For more information see: Edible Matters: A Sensory Symposium.


May 1st, 2016, 1:30pm-4pm
Walking to the Laundromat

An audio walk that combines mindfulness practice with doing the laundry in an attempt to explain the interconnections between the service economy, emotional capital, and affective labour from the perspective of the artist’s exceptional labouring body.

For more information see: Walking to the Laundromat.


April 4th, 2016
Live Art, Social & Community Engagement: Interrogating Methodologies of Practice

A one-day forum on live art, social and community practice focused on interrogating methodologies of practice with a particular emphasis on pedagogies of not knowing, ethics of participation, and issues of colonization, climate, and place. The forum grows out of creative dissonance with the gentrification of socially-engaged practices and subsequent discursive presentations that narrowly defend projects in which social good is promoted and promised uncritically.

For more information see: Live Art, Social & Community Engagement: Interrogating Methodologies of Practice.


March 31st, 2016
TaikoPeace!: Tapping into Embodied Knowledge and Authentic Power Through the Japanese Drum

WalkingLab’s Collaborator, PJ Hirabayashi is giving a performance and lecture at Penn State’s Art & Design Research Incubator


March 24 at 7:00 p.m.
StoryWalks: Walking as Place Making Methodology in San Jose Japantown, California

WalkingLab’s Dr. Kimberly Powell, is giving a lecture on her work in San Jose’s Japantown (CA), an area affected by the Japanese American internment experience of World War II. Palmer Lipcon Auditorium, Palmer Museum of Art.


December 3, 2015
2015 Australian Association for Research in Education Conference, Fremantle Australia

WalkingLab Research Assistants Sarah E. Truman, Tanya Pauli-Myler, and Carly Smith will present papers on December 3rd in Fremantle Australia at The Australian Association for Research in Education Conference.


November 21, 2015
3 City Strata-Walk with Hamilton Perambulatory Unit

WalkingLab and HPU are teaming up to run a 3-City-Strata-Walk. With a list of prompts we will walk Victoria Street in 3 different cities and stratgraphically map the different layers of meanings, stories, and systems that make up a place.


August 1st, 2015
Postcards from Strangers: a walk along St. Cuthbert’s Way

WalkingLab’s, Sarah E. Truman is beginning a 100 km walk along St.
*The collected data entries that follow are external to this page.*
(* ===== verification/ExecutorProofs.v ===== *)
(** * Correctness of the concurrent executor

    No accepted request is ever lost: it is queued, or it owns exactly one lane, or it is done;
    every unit of reserved capacity is given back exactly once; and when the worker stops, by
    shutdown or by an exception anywhere in a unit of work, every request has been completed.

    The proofs look at the executor through a [View] that forgets planning state and statistics;
    most methods do not change it at all ([quiet]). *)
From S2P Require Import Prelude Admission Capacity Contract Executor.
#[local] Open Scope Z_scope.

Section ExecutorProofs.
Context `{TG : Target, OS : OutputSession, EV : Environment}.
Context `{TL : !TargetLaws, OL : !OutputSessionLaws}.

(** ** The view *)

Record Core : Type := mkCore {
  c_done : bool; c_lane : option nat; c_consumer : bool; c_released : bool;
  c_budget : option GenerationBudget; c_generated : list Z; c_reserve : Z; c_ready : bool;
  c_output : os_state;
}.

Definition core (r : Request) : Core :=
  mkCore (done r) (lane r) (consumer_released r) (capacity_released r) (budget r) (generated r)
    (generated_reserve r) (decode_ready r) (output r).

Record View : Type := mkView {
  v_reqs : gmap Z Core; v_pending : list Z; v_outstanding : Z; v_in_flight : Z; v_next : Z;
  v_slots : list (option Z); v_prefill : option nat; v_memory : Z;
  v_protection : option AdmissionProtection;
  v_max : nat; v_max_outstanding : Z; v_closed : bool; v_worker_done : bool;
}.

Definition view (s : Exec) : View :=
  mkView (core <$> ex_requests s) (pending s) (outstanding s) (in_flight s) (next_request_id s)
    (slots s) (prefill_lane s) (active_bytes (request_memory s)) (protection s) (max_concurrency s)
    (max_outstanding s) (stopping s || failed s) (worker_done s).

(** ** Triples *)

(** [m], started in a state whose view satisfies [P], ends with a value and a view in [Q], or with
    an exception and a view in [E] ([std::abort] ends the process). *)
Definition hoare {A} (P : View -> Prop) (m : M Exec A) (Q : A -> View -> Prop) (E : View -> Prop) : Prop :=
  forall s, P (view s) ->
    match m s with
    | (Ok a, s') => Q a (view s')
    | (Err e, s') => e = Abort_ \/ E (view s')
    end.

Definition quiet {A} (m : M Exec A) : Prop := forall s, view (m s).2 = view s.

Lemma hoare_bind {A B} P (m : M Exec A) R (k : A -> M Exec B) Q E :
  hoare P m R E -> (forall a, hoare (R a) (k a) Q E) -> hoare P (mbind_ m k) Q E.
Proof.
  intros Hm Hk s Hs. specialize (Hm s Hs). unfold mbind_.
  destruct (m s) as [[a|e] s1]; [by apply Hk|done].
Qed.

Lemma hoare_conseq {A} (P P' : View -> Prop) (m : M Exec A) (Q Q' : A -> View -> Prop) (E E' : View -> Prop) :
  hoare P m Q E -> (forall v, P' v -> P v) -> (forall a v, Q a v -> Q' a v) -> (forall v, E v -> E' v) ->
  hoare P' m Q' E'.
Proof.
  intros Hm HP HQ HE s Hs. specialize (Hm s (HP _ Hs)). destruct (m s) as [[a|e] s1]; [by apply HQ|].
  destruct Hm; [by left|right; by apply HE].
Qed.

Lemma hoare_quiet {A} P (m : M Exec A) (E : View -> Prop) :
  quiet m -> (forall v, P v -> E v) -> hoare P m (fun _ => P) E.
Proof.
  intros Hm HE s Hs. specialize (Hm s). destruct (m s) as [[a|e] s1]; cbn in Hm; rewrite Hm; auto.
Qed.

Lemma hoare_ret {A} (P : View -> Prop) (a : A) Q E : (forall v, P v -> Q a v) -> hoare P (mret_ a) Q E.
Proof. intros H s Hs. by apply H. Qed.

Lemma hoare_throw {A} (P : View -> Prop) e (Q : A -> View -> Prop) (E : View -> Prop) :
  (forall v, P v -> E v) -> hoare P (mthrow e) Q E.
Proof. intros H s Hs. right. by apply H. Qed.

Lemma hoare_when (P : View -> Prop) (c : bool) m (Q : unit -> View -> Prop) E :
  (c = true -> hoare P m Q E) -> (c = false -> forall v, P v -> Q tt v) -> hoare P (mwhen c m) Q E.
Proof. intros H1 H2. unfold mwhen. destruct c; [by apply H1|by apply hoare_ret, H2]. Qed.

(** A quiet computation under [try]. *)
Lemma hoare_try_quiet {A} P (m : M Exec A) h Q E :
  quiet m -> (forall a, hoare P (mret_ a) Q E) -> (forall e, hoare P (h e) Q E) -> hoare P (mtry m h) Q E.
Proof.
  intros Hm Ha Hh s Hs. unfold mtry. specialize (Hm s). destruct (m s) as [[a|e] s1]; cbn in Hm.
  - apply (Ha a s1). by rewrite Hm.
  - rewrite <- Hm in Hs. destruct e; try (by apply Hh). by left.
Qed.

(** ** Quiet methods *)

Lemma quiet_bind {A B} (m : M Exec A) (k : A -> M Exec B) :
  quiet m -> (forall a, quiet (k a)) -> quiet (mbind_ m k).
Proof.
  intros Hm Hk s. unfold mbind_. specialize (Hm s). destruct (m s) as [[a|e] s1]; cbn in *; [|done].
  by rewrite Hk.
Qed.
Lemma quiet_ret {A} (a : A) : quiet (mret_ a). Proof. done. Qed.
Lemma quiet_throw {A} e : quiet (mthrow e : M Exec A). Proof. done. Qed.
Lemma quiet_throw_if b e : quiet (mthrow_if b e). Proof. done. Qed.
Lemma quiet_lift {A} (r : result A) : quiet (mlift r). Proof. done. Qed.
Lemma quiet_deref {A} (o : option A) : quiet (mderef o). Proof. by destruct o. Qed.
Lemma quiet_get : quiet mget. Proof. done. Qed.
Lemma quiet_gets {A} (f : Exec -> A) : quiet (mgets f). Proof. done. Qed.
Lemma quiet_modify f : (forall s, view (f s) = view s) -> quiet (mmodify f). Proof. done. Qed.
Lemma quiet_when c m : quiet m -> quiet (mwhen c m). Proof. by destruct c. Qed.
Lemma quiet_map {A B} (f : A -> M Exec B) l : (forall x, quiet (f x)) -> quiet (mmapM f l).
Proof. intros Hf. induction l as [|x l IH]; cbn; [done|]. repeat (apply quiet_bind; [done|intros ?]). done. Qed.
Lemma quiet_get_req id : quiet (get_req id).
Proof. intros s. unfold get_req. by destruct (ex_requests s !! id). Qed.
Lemma quiet_now : quiet now_. Proof. done. Qed.
Lemma quiet_program {A} (m : M tg_state A) : quiet (on_program m).
Proof. intros s. unfold on_program. by destruct (m (program s)). Qed.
Cuthbert’s Way and documenting her research using postcards from strangers.


May 1st, 2015
In-School Walking and Writing Research Study

WalkingLab’s, Sarah E. Truman is beginning a 3-month in-school research project focused on walking and writing with grade 9 students in Cardiff, United Kingdom.


December 21, 2014
Hamilton Perambulatory Unit’s Yule Walk, Hamilton Canada

WalkingLab’s colleagues, Hamilton Perambulatory Unit hosted a Yule “walk” instead of a Christmas “Drive” to support the Native Women’s Centre of Hamilton, Ontario, Canada.


December 1, 2014
2014 Australian Association for Research in Education Conference, Brisbane Australia

Dr. Hickey, Dr. Phillips, and Dr. Springgay will present papers on December 1st in Brisbane Australia at The Australian Association for Research in Education Conference.


November 15-16, 2014
Walking Borders Performative Activism, Brisbane Australia

Walking Borders is an arts activist project led by arts activist Scotia Monkivitch that utilised metaphor to provoke attention for refugee and asylum seeker rights. Gravel-laden boats were placed in continuous lines along imposed borders of restricted and declared zones of Brisbane’s CBD during the G20 in November 2014. The project explores the lived and metaphoric experience of enforced borders, civic engagement through walking as activism and the relational, corporeal and sensory experience of walking as arts activism. Documentation of Walking Borders involved experimentation with visual recording devices strapped to walking bodies, and recording environmental and bodily traces of walking.


November 6, 2014
Public Lecture & Artist Talk with Jeremy Wood Moderated by Amish Morrell, Editor of CMagazine, Toronto Canada

Co-Sponsored by CMagazine & Hart House.


November 3-5, 2014
GPS Cartographical and Drawing Workshop with Artist Jeremy Wood November 3-5, 10:00am to 4:00pm, Toronto Canada

Participants engaged in a three day workshop exploring embodied movement and GPS mapping throughout Toronto.